Tonight, the focus of the first of his ‘Gok’s Teens’ was body image. Two girls talked about how much time they spent on the Internet gawping at pictures of models, skinny celebrities and pro-ana sites before discussing how this contributed to one obsessing over herself so much that she photoshopped all pictures of herself (poor love) and the other developing Anorexia. When I say ‘contributing’ though, no other factors were mentioned or even suggested.
Viewers were bombarded with images from pro-ana websites, catwalk models resembling zombies and ‘real life’ pictures of other anorexic girls. Again and again, we’re told that eating disorders and poor body confidence is purely the result of us having constant access to the internet. The internet is to blame, it’s evil and wrong. That’s as far as it goes.
The media and fashion world have long been an excuse rather than a reason; an easy, on the surface, logical explanation for why increasing numbers of teenagers and even children are developing eating disorders. Throw the internet in there too and you have a nice little equation that sits nicely, can be presented simply in that it makes sense and is uncomplicated, visual and makes for ’sexy’ television.

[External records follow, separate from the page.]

(** An instance that can be updated under [l], and whether it has been. *)
Record living l i : Prop := {
  lv_updatable : @updatable (l_browser l) sh (in_state i);
  lv_there : in_isDestroyed i = false;
  lv_valid : @areValidElements (l_browser l) (e_reference (st_elements (in_state i))) (e_popper (st_elements (in_state i))) = true
}.

Lemma valid_kinds l l' r p : sameKinds l l' -> @areValidElements (l_browser l') r p = @areValidElements (l_browser l) r p.
Proof. intros K. unfold areValidElements, isElement. rewrite !K. by destruct r as [n|v]; rewrite ?K. Qed.

Lemma living_moves l l' i : sameKinds l l' -> living l i -> living l' i.
Proof.
  intros K [[(U1 & U2 & U3) U4 U5 U6] D V]. split; [split|done|by rewrite (valid_kinds l)]; try done.
  split_and!; intros *; rewrite K; eauto.
Qed.

(** What a round round the modifiers comes to. *)
Definition settled l i : Prop :=
  in_pending i = false /\ hasXY "popperOffsets" (in_state i) /\ legal (in_state i) /\ @measured (l_browser l) (in_state i).

Lemma force_living l i : living l i ->
  exists i', @forceUpdate (l_browser l) custom i = Ok i' /\ living l i' /\ in_pending i' = in_pending i /\
    hasXY "popperOffsets" (in_state i') /\ legal (in_state i') /\ @measured (l_browser l) (in_state i').
Proof.
  intros [U D V].
  destruct (@forceUpdate_positions (l_browser l) (l_tree l) custom sh custom_frame i U D V) as (i' & Hi & (R & Hr & HX & _) & _ & Hp).
  destruct (@forceUpdate_measures (l_browser l) custom sh custom_frame i i' (up_pipeline _ _ U) D V Hi) as (M & E1 & E2 & E3 & D' & _).
  exists i'. split; [done|]. split; [|split_and!; try done; split; [apply R|done]].
  destruct R as [R1 R2 R3 R4 R5]. split; [by split|done|by rewrite E2].
Qed.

‘TRIGGER (skinny, airbrushed models) + ACCESS (the bastard interweb) = ANOREXIA
It isn’t so much the simplification in itself that gets my blood boiling. I work in television and I know that it’s completely irrational to expect all the complexities to be covered; there has to be a narrative to follow. It’s the fact that the narrative that this episode followed is based on myth, not fact. That is, that anorexia is about vanity. Not once did this programme explain that anorexia is a mental illness, that it kills more of its victims than any other psychiatric condition and that it grips its sufferers with such force that only 46% ever make a full recovery. It suggests, like so many other accounts, that it is a choice that young girls make; a change of lifestyle as a result of a few skinny models.
If the internet caused anorexia, as absurdly suggested continuously throughout, then every one of us would fall into the trap. Anorexia existed long before the internet.
I have said time and time again, and I bore myself saying it, that not one person I have ever met who has suffered with anorexia or bulimia has ever blamed the media for their illness. Wherever this belief came from, I have an uncontrollable urge to slap anyone who allows that ridiculous, narrow-minded and quite frankly, insulting idea to perpetuate.
I am all for body confidence and I completely support those who campaign to promote education in that area. I believe that our government should listen to those who ask for it to be a compulsory part of PSHE lessons. But if you’re going to make a programme with the intention of promoting positive messages and use the word ‘truth’ in the title – at least make the effort to make those messages accurate and well, true.